By Jonathan Wall, PGATOUR.COM Equipment Insider
CHARLOTTE, N.C. — Like a majority of players on the PGA TOUR, Martin Laird is a creature of habit when it comes to his equipment. Take a look his golf ball, a piece of equipment Laird said on Tuesday at the Wells Fargo Championship was the most important in his bag.
"The ball is the only piece of equipment you use for every shot," Laird said. "If you don't have trust in your ball to get it to do what you want to do, it doesn't matter what kind of driver or 7-iron you have, it's definitely going to be a lot harder."
Laird had played a Titleist ball since his amateur days and had been using a 2009 Titleist Pro V1x – a ball he used to record his first two PGA TOUR victories -- until last season. He passed on the 2011 version because of the comfort level he had with the older model.
"When I win a tournament with a set of irons or a ball, there's a good chance those clubs are going to stay in the bag for a while. Most players would agree with that line of thinking. You just don't see a reason to switch."
It wasn't until last season that Laird seriously considered testing balls and switching to something new. Only instead of sticking with Titleist, he decided to flip the script and test out TaylorMade's 5-layer Lethal ball.

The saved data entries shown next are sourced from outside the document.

(* ===== verification/Checkpoint.v ===== *)
(** * Checkpoint: history markers and log compaction

    The local history index (history.rs), line counting (history_util.rs), the
    checkpoint plan (checkpoint.rs) and the store's [write_snapshot] and
    [checkpoint] (store.rs).  Frontiers are byte strings; the document's history
    operations are the interface [DocHistory]; the blob store is Blob.v. *)
From S2P Require Import Prelude RustStr Vfs Roster Wire Logs Keychain Blob Trust Store StoreRoster StoreSync.

Record Marker := mkMarker { ts_ms : Z; frontier : rstring; log_lens : gmap u64 u64 }.

Class DocHistory (Doc : Type) := {
  oplog_frontier : Doc → bytes;
  frontier_ok : bytes → bool;
  shallow_snapshot : bytes → Doc → result StorageError bytes;
  (** blob hashes of the file set at a frontier, and at the latest state *)
  hashes_at : bytes → Doc → result StorageError (list rstring);
  hashes_latest : Doc → list rstring;
}.

(** ** The history index *)
Section history.
Context `{JsonOf Marker} {Fs : Type} `{VaultFs Fs}.

Definition history_path (dir : path) : path := dir ++ [str "history.jsonl"].

Definition history_append (dir : path) (m : Marker) : SM Fs StorageError unit :=
  _ ← ensure_parent (history_path dir);
  io (fs_append (history_path dir) (utf8 (to_json m ++ [LF]))).

(** Stops at the first line that does not parse. *)
Fixpoint parse_markers (ls : list rstring) : list Marker :=
  match ls with
  | [] => []
  | l :: ls =>
      if decide (trim l = []) then parse_markers ls
      else match from_json l with Some m => m :: parse_markers ls | None => [] end
  end.
Definition markers (dir : path) (f : Fs) : result StorageError (list Marker) :=
  match fs_read_to_string (history_path dir) f with
  | Ok t => Ok (parse_markers (lines t))
  | Err NotFound => Ok []
  | Err e => Err (Io e)
  end.
(** [rfind] of the markers at or before [ts] *)
Definition marker_before (dir : path) (ts : Z) (f : Fs) : result StorageError (option Marker) :=
  ms ← markers dir f; mret (last (filter (λ m, (ts_ms m ≤ ts)%Z) ms)).
Definition latest (dir : path) (f : Fs) : result StorageError (option Marker) :=
  ms ← markers dir f; mret (last ms).

Definition count_log_lines (p : path) (f : Fs) : u64 :=
  match fs_read_to_string p f with
  | Ok t => N.of_nat (length (nonblank_lines t))
  | Err _ => 0%N
  end.

(** ** Compaction *)
Record CheckpointPlan := mkPlan { cp_frontier : rstring; drop_lines : gmap u64 u64 }.
Definition plan_from_marker (m : Marker) : CheckpointPlan := mkPlan (frontier m) (log_lens m).

(** [kept.join("\n")] and a final newline if anything is kept *)
Definition join_lines (ls : list rstring) : rstring :=
  match ls with [] => [] | _ => join_on LF ls ++ [LF] end.
(** Stripping the root and pushing the remainder names the same file again. *)
Lemma strip_then_push file root rem :
  strip_prefix file root = Some rem → lexical_normalize (push root rem) = lexical_normalize file.
Proof.
  unfold strip_prefix. rewrite fmap_Some. intros (cs&Hcs%strip_components_spec&->).
  pose proof (components_ok file) as Hok. rewrite Hcs in Hok. apply Forall_app in Hok as [_ Hok].
  assert (steps file = steps root ++ filter (λ c, is_step c = true) cs) as Hsf.
  { by rewrite <-!filter_components, <-filter_app, Hcs. }
  rewrite !normalize_steps. destruct (decide (RootDir ∈ cs)) as [Hr|Hr].
  - apply list_elem_of_split in Hr as (a&b&->). rewrite (assoc_L app) in Hcs.
    pose proof (root_only_first _ _ _ Hcs) as [Hroot ->]%app_nil. rewrite Hroot in Hcs.
    apply components_nil in Hroot as ->. apply components_root in Hcs as [Ha ->].
    change ([] ++ RootDir :: steps file) with (RootDir :: steps file).
    assert (steps (push [] (path_of (RootDir :: steps file))) = steps file) as ->; [|by rewrite Ha].
    change (steps ([] ++ SLASH :: join_on SLASH (component_str <$> steps file)) = steps file).
    rewrite steps_sep, steps_nil, app_nil_l.
    rewrite <-path_of_join by apply steps_no_root.
    destruct (path_of_relative (steps file)) as [-> _]; [|apply steps_no_root|apply filter_steps].
    eapply Forall_impl; [apply steps_ok|]. naive_solver.
  - destruct (path_of_relative cs Hok Hr) as [Hst Hab]. rewrite steps_push, Hst, Hsf by done.
    f_equal. f_equal. destruct (decide (root = [])) as [->|Hne].
    + rewrite push_nil, Hab. symmetry.
      apply not_true_iff_false. rewrite absolute_head, Hcs. destruct cs; simpl; [done|].
      intros [= ->]. set_solver.
    + rewrite is_absolute_push by done. apply eq_iff_eq_true. rewrite !absolute_head, Hcs.
      destruct (components root) eqn:Hcr; [by apply components_nil in Hcr|done].
Qed.

Lemma components_sep a b : a ≠ [] → components (a ++ SLASH :: b) = components a ++ steps b.
Proof.
  intros Ha. unfold components, steps. assert (is_absolute (a ++ SLASH :: b) = is_absolute a) as ->.
  { by destruct a. }
  rewrite split_on_sep. destruct (is_absolute a); [by rewrite omap_app|].
  pose proof (split_on_nonempty SLASH a). destruct (split_on SLASH a) as [|s ss]; [done|].
  simpl. by rewrite omap_app, (assoc_L app).
Qed.
Lemma components_push a b :
  a ≠ [] → is_absolute b = false → components (push a b) = components a ++ steps b.
Proof.
  intros Ha Hb. unfold push. rewrite Hb. destruct (last a) as [c|] eqn:Hl; [|by apply last_None in Hl].
  case_bool_decide as Hc; [|by apply components_sep]. subst c. apply last_Some in Hl as [a' ->].
  rewrite <-(assoc_L app). simpl app at 1. destruct a' as [|x a'].
  - simpl. unfold components, steps. simpl. done.
  - rewrite !components_sep by done. by rewrite steps_nil, app_nil_r.
Qed.
Lemma components_push_names ns root :
  root ≠ [] → Forall (λ n, good_name n = true) ns →
  components (foldl push root ns) = components root ++ (Normal <$> ns).
Proof.
  revert root. induction ns as [|n ns IH]; intros root Hr Hns; csimpl; [by rewrite app_nil_r|].
  apply Forall_cons in Hns as [Hn Hns]. pose proof (good_name_relative n Hn).
  rewrite IH, components_push, (good_name_steps n) by auto using push_nonempty.
  by rewrite <-(assoc_L app).
Qed.

Lemma normalize_push_names root ns :
  ns ≠ [] → Forall (λ n, good_name n = true) ns →
  lexical_normalize (foldl push root ns) = lexical_normalize root ++ ns.
Proof.
  intros Hne Hns. destruct (push_names ns root Hns) as [Hs Ha].
  assert (is_absolute (foldl push root ns) = is_absolute root) as Hab.
  { destruct (decide (root = [])) as [->|]; [|auto]. destruct ns as [|n ns]; [done|]. simpl.
    apply Forall_cons in Hns as [Hn Hns]. rewrite push_nil.
    destruct (push_names ns n Hns) as [_ Ha']. rewrite Ha'; [by apply good_name_relative|]. by intros ->. }
  rewrite !normalize_steps, Hab, Hs, foldl_app. apply normalize_normals.
Qed.

(** A suffix appended to a pushed name stays in that name. *)
Lemma push_suffix a n suf : n ≠ [] → push a n ++ suf = push a (n ++ suf).
Proof.
  intros Hn. unfold push. assert (is_absolute (n ++ suf) = is_absolute n) as -> by (by destruct n).
  destruct (is_absolute n); [done|]. destruct (last a); [|done]. case_bool_decide; by rewrite <-(assoc_L app).
Qed.
Lemma normalize_suffix root ns n suf :
  Forall (λ n, good_name n = true) ns → good_name n = true → good_name (n ++ suf) = true →
  lexical_normalize (foldl push root (ns ++ [n]) ++ suf) = lexical_normalize root ++ ns ++ [n ++ suf].
Proof.
  intros Hns Hn Hsuf. rewrite foldl_snoc, push_suffix by (by intros ->).
  rewrite <-(foldl_snoc push root ns (n ++ suf)). apply normalize_push_names; [by destruct ns|].
  apply Forall_app. split; [done|]. by constructor.
Qed.
Lemma good_name_suffix n suf :
  good_name n = true → 2 < length suf → SLASH ∉ suf → good_name (n ++ suf) = true.
Proof.
  rewrite !good_name_spec. intros (_&_&_&Hn) Hl Hs. split_and!; [| | |set_solver];
    intros Hx%(f_equal length); rewrite length_app in Hx; simpl in Hx; lia.
Qed.

(** ** What a container id says about its file *)

(** The normalised place a file argument names: a path under the root as it stands,
    any other path relative to the root unless it is absolute. *)
Definition target (vault_root file : Path) : list rstring :=
  match strip_prefix file vault_root with
  | Some _ => lexical_normalize file
  | None => lexical_normalize (push vault_root file)
  end.

Lemma target_eq root file :
  lexical_normalize (push root (default file (strip_prefix file root))) = target root file.
Proof. unfold target. destruct (strip_prefix file root) eqn:Hs; [by apply strip_then_push|done]. Qed.

Lemma normalize_is_name p : Forall is_name (lexical_normalize p).
Proof. rewrite normalize_steps. apply normalize_names; [done|]. apply steps_names. Qed.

A feel player who doesn't even know the length of his driver or putter, or his launch monitor numbers, Laird admitted the process he goes through to test a new ball is fairly simple.
Instead of pouring over data, Laird spends time hitting pitch shots from 30-40 yards to see how the ball reacts around the hole. The shot sounds simple, but he said the pitch shot is the most critical part of his testing process.
"The first thing I do when I start ball testing is go 30 or 40 yards from the green and hit some pitches," Laird said, "because that's the one shot that tells me how the ball reacts spin-wise around the greens. I need a ball for the pitching distance that's going to have some feel and be able to flight a particular way so it one-hops and stops.
"With the Lethal ball I could tell within three shots that I liked it. It came out right like I wanted with the control that I wanted. From there I went around the green and hit some other chips, and then I started going back from there and hit full shots."
Three shots. That's all it took for Laird to decide it was worth moving forward in the testing process. From there he spent time working on a launch monitor at last year's BMW Championship, going through every iron in his bag to see how Lethal's spin rate compared to the Titleist Pro V1x.
"We got on the launch monitor at the BMW Championship last year and I went through all the irons, comparing the spin rates between my currently ball and Lethal, and Lethal didn't produce as much spin with the 9-iron, pitching wedge and sand wedge, which was perfect.
"Everything checked out with Lethal and that point it was just getting completely comfortable with it on the course, and I was able to do that during the off-season."
One of the higher ball hitters on the PGA TOUR, Laird also noted Letha's 5-layer technology — which promotes optimum spin and a penetrating ball flight — not only allowed him to hit full wedge shots into the hole with less spin, but also flight the ball through the wind — something Laird had to do at TPC San Antonio the week before the Masters.
"To be honest, the week of [the Valero Texas Open] was the first time I really had to deal with strong winds that year," Laird said. "I tested the ball in the wind, but San Antonio was the first time I really saw the technology in gusty conditions."
Battling the winds all week, Laird put everything together during the final round, firing 9-under 63 to become the first player to win with TaylorMade's new ball.
"Not everyone goes about testing a new ball the same way I do, but I trust my process," said Laird. "I only switch equipment if I believe it's better than what I'm currently playing. I think the win in San Antonio validated the work I put in with the ball during the offseason."